Thursday is the new Friday


WineWednesday
 

College, for many students, means freedom. Freedom from parental supervision, freedom from curfews, freedom to eat Chinese food, pizza, a burger and fries all in one meal – the list goes on and on. Perhaps one of the most distinct changes from high school, though, is the freedom to choose one’s own schedule.

In an environment where students have complete control over their class schedules, many choose to forgo Friday classes in favor of starting their weekends a day early.

Teasia Thomas, a junior majoring in political science, said she avoids Friday classes whenever she can, trying to only register for these classes if attendance isn’t mandatory.

“Most professors understand the importance of the weekend to a college student,” Thomas said. “Whether they like it or not, their class attendance will decrease on Fridays.”

Thomas specifically designs her schedule to exclude Friday classes, often registering early or taking online classes to keep her Fridays open.

“The weekend has to include Friday when you’re in college to really enjoy it,” Thomas said. “With so many students working part-time on the weekends, the weekend will not exist if Friday is not completely devoted to relaxation.”

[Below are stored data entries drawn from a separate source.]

(** ** Readback of the selected applications *)

Definition enumerate (l : list Value) : list (nat * Value) := imap (λ i v, (i, v)) l.
Definition APPS_MISMATCH : string := "WINDOWS_SELECTED_APPS_PROCESS_RULE_MISMATCH".

Definition check_app_rule (entry : (nat * Value) * WindowsApplicationRoute) : res unit :=
  let '((index, rule), app) := entry in
  expected ← map_err (λ _, "WINDOWS_SELECTED_APPS_ROUTE_INVALID")
               (production_windows_route_tag (war_route app));
  fail_if (negb (tun_rule rule)
           || negb (is_strings [war_executable_path app] (get "process_path" rule))
           || negb (str_is expected (get_str "outbound" rule))
           || is_some (get "process_name" rule) || is_some (get "domain" rule))
    APPS_MISMATCH ;;
  fail_if (index <? 2)%nat "WINDOWS_SELECTED_APPS_BYPASS_SHADOWED".

(** The checks of a policy that selects applications: the rules of the managed TUN are one
    rule per application and a last one to [direct] *)
Definition check_selected (rules : list Value) (policy : WindowsApplicationRouting) : res unit :=
  let apps := wap_applications policy in
  let paths := List.filter (λ e, has_process_path e.2) (enumerate rules) in
  fail_if (negb (length paths =? length apps)%nat)
    "WINDOWS_SELECTED_APPS_PROCESS_RULE_COUNT_MISMATCH" ;;
  for_each check_app_rule (zip paths apps) ;;
  let tun_rules := List.filter (λ e, tun_rule e.2) (enumerate rules) in
  fail_if (negb (length tun_rules =? length apps + 1)%nat)
    "WINDOWS_SELECTED_APPS_TUN_RULE_COUNT_MISMATCH" ;;
  fallback ← ok_or (last tun_rules) "WINDOWS_SELECTED_APPS_DIRECT_FALLBACK_MISSING";
  fail_if (negb (str_is "direct" (get_str "outbound" fallback.2))
           || is_some (get "process_path" fallback.2)
           || is_some (get "process_name" fallback.2)
           || match last paths with Some (index, _) => (fallback.1 <=? index)%nat | None => false end
           || existsb (λ e, negb (has_process_path e.2)) (take (length apps) tun_rules))
    "WINDOWS_SELECTED_APPS_DIRECT_FALLBACK_INVALID".

(** The first two rules *)
Definition foreign_bypass_missing (rules : list Value) : bool :=
  negb (str_is "direct" (head rules ≫= get_str "outbound"))
  || negb (is_strings [WARP_SERVICE_PROCESS] (head rules ≫= get "process_name"))
  || negb (str_is "direct" (rules !! 1%nat ≫= get_str "outbound"))
  || negb (is_strings LOOPBACK_CIDRS (rules !! 1%nat ≫= get "ip_cidr")).

Definition verify_managed_application_routes `{PrettyJson} `{UnicodeLowercase}
    (config_bytes : bytes) (desired : ProductionDesiredState) : res unit :=
  fail_if (negb (pds_windows_datapath_mode desired =? as_i32 WindowsDatapathMode_ManagedTun))
    "WINDOWS_SELECTED_APPS_MANAGED_TUN_REQUIRED" ;;
  validate_policy (pds_windows_application_routing desired) ;;
  fail_if (is_empty config_bytes || (MAX_CONFIG_BYTES <? blen config_bytes))
    "WINDOWS_SELECTED_APPS_CONFIG_SIZE_INVALID" ;;
  config ← ok_or (from_slice config_bytes) "WINDOWS_SELECTED_APPS_CONFIG_INVALID";
  fail_if (negb (bool_decide (pointer ["route"; "find_process"] config ≫= as_bool = Some true)))
    "WINDOWS_SELECTED_APPS_PROCESS_READBACK_NOT_ENABLED" ;;
  rules ← ok_or (pointer ["route"; "rules"] config ≫= as_array)
            "WINDOWS_SELECTED_APPS_RULES_INVALID";
  match selected_policy (pds_windows_application_routing desired) with
  | Some policy => check_selected rules policy
  | None => fail_if (existsb has_process_path rules || existsb tun_rule rules)
              "WINDOWS_SELECTED_APPS_STALE_OVERRIDE_FORBIDDEN"
  end ;;
  fail_if (foreign_bypass_missing rules) "WINDOWS_SELECTED_APPS_FOREIGN_BYPASS_MISSING".

(** ** Synchronization with a runtime state *)

Record SyncTunnelState : Set := {
  sts_domain : string; sts_hy2_port : Z; sts_hy2_password : string; sts_vless_port : Z;
  sts_vless_uuid : string; sts_reality_public_key : string; sts_reality_short_id : string
}.
Record SyncState : Set := {
  ss_instance_id : option string; ss_ip : option string; ss_tunnel : SyncTunnelState;
  ss_tunnel_warp : SyncTunnelState
}.
Inductive TunnelKind : Set := Hysteria2 | VlessReality.

(** [ensure_child_object], with [f] applied to the child *)
Definition with_child (key : string) (f : list (string * Value) → list (string * Value))
    (parent : list (string * Value)) : list (string * Value) :=
  let child := match map_get key parent with Some (VObject m) => m | _ => [] end in
  map_insert key (VObject (f child)) parent.

Definition tunnel_fields (t : SyncTunnelState) (kind : TunnelKind)
    (o : list (string * Value)) : list (string * Value) :=
  let o := map_insert "server" (VString (sts_domain t)) o in
  match kind with
  | Hysteria2 =>
      let o := map_insert "server_port" (port (sts_hy2_port t)) o in
      let o := map_insert "password" (VString (sts_hy2_password t)) o in
      with_child "tls" (map_insert "server_name" (VString (sts_domain t))) o
  | VlessReality =>
      let o := map_insert "server_port" (port (sts_vless_port t)) o in
      let o := map_insert "uuid" (VString (sts_vless_uuid t)) o in
      with_child "tls" (with_child "reality" (λ r,
        map_insert "short_id" (VString (sts_reality_short_id t))
          (map_insert "public_key" (VString (sts_reality_public_key t)) r))) o
  end.
Definition modify_object (f : list (string * Value) → list (string * Value)) (v : Value) : Value :=
  match v with VObject es => VObject (f es) | v => v end.
Definition has_tag (tag : string) (v : Value) : bool := str_is tag (get_str "tag" v).

(** [if let Some(x) = l.iter_mut().find(p) { f(x) }] *)
Definition update_found (p : Value → bool) (f : Value → Value) (l : list Value) : list Value :=
  default l (update_first p f l).
Definition sync_tunnel_outbound (tag : string) (t : SyncTunnelState) (kind : TunnelKind)
    (config : Value) : Value :=
  modify "outbounds" (modify_array
    (update_found (has_tag tag) (modify_object (tunnel_fields t kind)))) config.

Definition wsl_inbound_fields (o : list (string * Value)) : list (string * Value) :=
  map_insert "listen_port" (VNumber DEFAULT_WSL_PROXY_PORT)
    (map_insert "listen" (VString WSL_INBOUND_BIND_HOST)
      (map_insert "type" (VString "mixed") o)).
Definition sync_wsl_inbound (config : Value) : Value :=
  modify "inbounds" (modify_array (λ l,
    default (l ++ [mixed_inbound WSL_INBOUND_TAG WSL_INBOUND_BIND_HOST DEFAULT_WSL_PROXY_PORT])
      (update_first (has_tag WSL_INBOUND_TAG) (modify_object wsl_inbound_fields) l))) config.

Definition wsl_selector_fields (o : list (string * Value)) : list (string * Value) :=
  map_insert "outbounds" (strings EXPECTED_OUTBOUND_TAGS)
    (map_insert "default" (VString "auto-direct-tunnel")
      (map_insert "type" (VString "selector") o)).
Definition sync_wsl_selector (config : Value) : Value :=
  modify "outbounds" (modify_array (λ l,
    default (l ++ [selector WSL_SELECTOR_TAG "auto-direct-tunnel"])
      (update_first (has_tag WSL_SELECTOR_TAG) (modify_object wsl_selector_fields) l))) config.

Definition names_inbound (tag : string) (rule : Value) : bool :=
  match get_array "inbound" rule with
  | Some inbound => existsb (value_is tag) inbound
  | None => false
  end.
Definition wsl_rule_fields (o : list (string * Value)) : list (string * Value) :=
  map_insert "inbound" (strings [WSL_INBOUND_TAG])
    (map_insert "outbound" (VString WSL_SELECTOR_TAG) o).
(** [rules.iter().position(p).unwrap_or(rules.len())], [rules.insert(at, rule)] *)
Fixpoint insert_before (p : Value → bool) (x : Value) (l : list Value) : list Value :=
  match l with
  | [] => [x]
  | v :: l => if p v then x :: v :: l else v :: insert_before p x l
  end.
Definition sync_wsl_rules (rules : list Value) : list Value :=
  default (insert_before (names_inbound "mixed-in")
             (inbound_rule WSL_INBOUND_TAG WSL_SELECTOR_TAG) rules)
    (update_first (names_inbound WSL_INBOUND_TAG) (modify_object wsl_rule_fields) rules).
Definition sync_wsl_route_rule (config : Value) : Value := modify_rules sync_wsl_rules config.

Definition sync_runtime_paths (runtime_root : string) (config : Value) : Value :=
  let config := modify "experimental" (modify "clash_api" (modify_object
    (map_insert "external_ui" (VString (runtime_root +:+ "/metacubexd-ui"))))) config in
  modify "experimental" (modify "cache_file" (modify_object
    (map_insert "path" (VString (runtime_root +:+ "/cache-dns-vultr-dual.db"))))) config.

(** The new configuration, from the old one *)
Definition sync_config (state : SyncState) (runtime_root : string) (config : Value) : res Value :=
  let config := sync_runtime_paths runtime_root config in
  let config := sync_tunnel_outbound "hysteria2-direct" (ss_tunnel state) Hysteria2 config in
  let config := sync_tunnel_outbound "vless-reality-direct" (ss_tunnel state) VlessReality config in
  let config := sync_tunnel_outbound "hysteria2-warp" (ss_tunnel_warp state) Hysteria2 config in
  let config := sync_tunnel_outbound "vless-reality-warp" (ss_tunnel_warp state)
                  VlessReality config in
  config ← sync_tun_route_excludes config (ss_ip state);
  let config := sync_stable_bypass_rules config in
  let config := sync_wsl_inbound config in
  let config := sync_wsl_selector config in
  Ok (sync_wsl_route_rule config).

(** [ConfigSyncSummary] *)
Record ConfigSyncSummary : Set := { cfs_instance_id : option string; cfs_config_path : string }.

(** [ReadText], [WriteFile]: [Err] with the text of the error *)
Inductive config_call : Type → Type :=
| ReadConfigFile (path : string) : config_call (result string bytes)
| WriteConfigFile (path : string) (contents : bytes) : config_call (result string unit).
Abbreviation config_prog := (fservice config_call string).

Definition sync_local_config_from_bindings `{PrettyJson} (config_path : string)
    (state : SyncState) (runtime_root : string) : config_prog ConfigSyncSummary :=
  raw_config ← invoke (ReadConfigFile config_path);
  raw_config ← pure_step (map_err (λ err, "unable to read local sing-box config: " +:+ err)
                            raw_config);
  config ← pure_step (ok_or (from_slice raw_config)
                        "local sing-box config is not valid JSON");
  config ← pure_step (sync_config state runtime_root config);
  rendered ← pure_step (map_err (λ err, "failed to render updated config: " +:+ err)
                          (to_vec_pretty config));
  written ← invoke (WriteConfigFile config_path rendered);
  pure_step (map_err (λ err, "failed to write config: " +:+ err) written) ;;
  mret {| cfs_instance_id := ss_instance_id state; cfs_config_path := config_path |}.

Definition sync_tunnel_state_from_proto (value : WindowsTunnelBinding) : SyncTunnelState := {|
  sts_domain := wtb_domain value; sts_hy2_port := wtb_hy2_port value;
  sts_hy2_password := wtb_hy2_password value; sts_vless_port := wtb_vless_port value;
  sts_vless_uuid := wtb_vless_uuid value;
  sts_reality_public_key := wtb_reality_public_key value;
  sts_reality_short_id := wtb_reality_short_id value |}.
(** ** Observations *)

Record LocalSingboxState : Set := {
  ls_process_running : bool; ls_managed_config : bool; ls_expected_config_path : string;
  ls_active_config_path : option string; ls_clash_api_port : option Z; ls_warnings : list string
}.
(** [proxy_groups] stays empty here. *)
Record SelectorState : Set := {
  sel_desired_main_route : option string; sel_observed_main_route : option string;
  sel_degraded : bool; sel_warnings : list string
}.
Record UbuntuProxyState : Set := {
  ub_available : bool; ub_host : option string; ub_port : option Z; ub_url : option string;
  ub_warnings : list string
}.
Definition local_placeholder (expected_config_path : string) : LocalSingboxState := {|
  ls_process_running := false; ls_managed_config := false;
  ls_expected_config_path := expected_config_path; ls_active_config_path := None;
  ls_clash_api_port := Some 9090; ls_warnings := [] |}.
Definition selector_placeholder : SelectorState := {|
  sel_desired_main_route := None; sel_observed_main_route := None; sel_degraded := false;
  sel_warnings := [] |}.
Definition ubuntu_unavailable (note : string) : UbuntuProxyState := {|
  ub_available := false; ub_host := None; ub_port := None; ub_url := None;
  ub_warnings := [note] |}.

Definition ls_warn (w : string) (s : LocalSingboxState) : LocalSingboxState := {|
  ls_process_running := ls_process_running s; ls_managed_config := ls_managed_config s;
  ls_expected_config_path := ls_expected_config_path s;
  ls_active_config_path := ls_active_config_path s; ls_clash_api_port := ls_clash_api_port s;
  ls_warnings := ls_warnings s ++ [w] |}.
Definition ls_managed (s : LocalSingboxState) : LocalSingboxState := {|
  ls_process_running := ls_process_running s; ls_managed_config := true;
  ls_expected_config_path := ls_expected_config_path s;
  ls_active_config_path := ls_active_config_path s; ls_clash_api_port := ls_clash_api_port s;
  ls_warnings := ls_warnings s |}.
Definition ls_port (p : option Z) (s : LocalSingboxState) : LocalSingboxState := {|
  ls_process_running := ls_process_running s; ls_managed_config := ls_managed_config s;
  ls_expected_config_path := ls_expected_config_path s;
  ls_active_config_path := ls_active_config_path s; ls_clash_api_port := p;
  ls_warnings := ls_warnings s |}.
Definition sel_degrade (s : SelectorState) : SelectorState := {|
  sel_desired_main_route := sel_desired_main_route s;
  sel_observed_main_route := sel_observed_main_route s; sel_degraded := true;
  sel_warnings := sel_warnings s |}.
Definition sel_warn (ws : list string) (s : SelectorState) : SelectorState := {|
  sel_desired_main_route := sel_desired_main_route s;
  sel_observed_main_route := sel_observed_main_route s; sel_degraded := sel_degraded s;
  sel_warnings := sel_warnings s ++ ws |}.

During prime time, from 9 a.m. to 2 p.m., the University offers about 25 percent fewer course sections Fridays than it does Mondays or Wednesdays, said University Provost Joe Benson. For example, Mondays and Wednesdays at noon, about 180 of the school’s 389 available classrooms are in use. At the same time Fridays, only 128 classrooms are used.

After 2 p.m., the difference becomes even more drastic. Monday through Thursday at 3 p.m., classes occupy anywhere from 215 to 302 classrooms. On Fridays at 3 p.m., that number drops to just 42.

One of those 42 rooms is occupied by Rosianna Gray, an assistant professor in the department of biological sciences. Gray teaches two sections of BSC 114, Principles of Biology I, on Mondays, Wednesdays and Fridays, one at 9 a.m. and the other at 3 p.m.

While her 9 a.m. class usually has the same attendance levels on all three days, Gray said about 25 to 30 percent of students in her 3 p.m. class are usually absent Fridays.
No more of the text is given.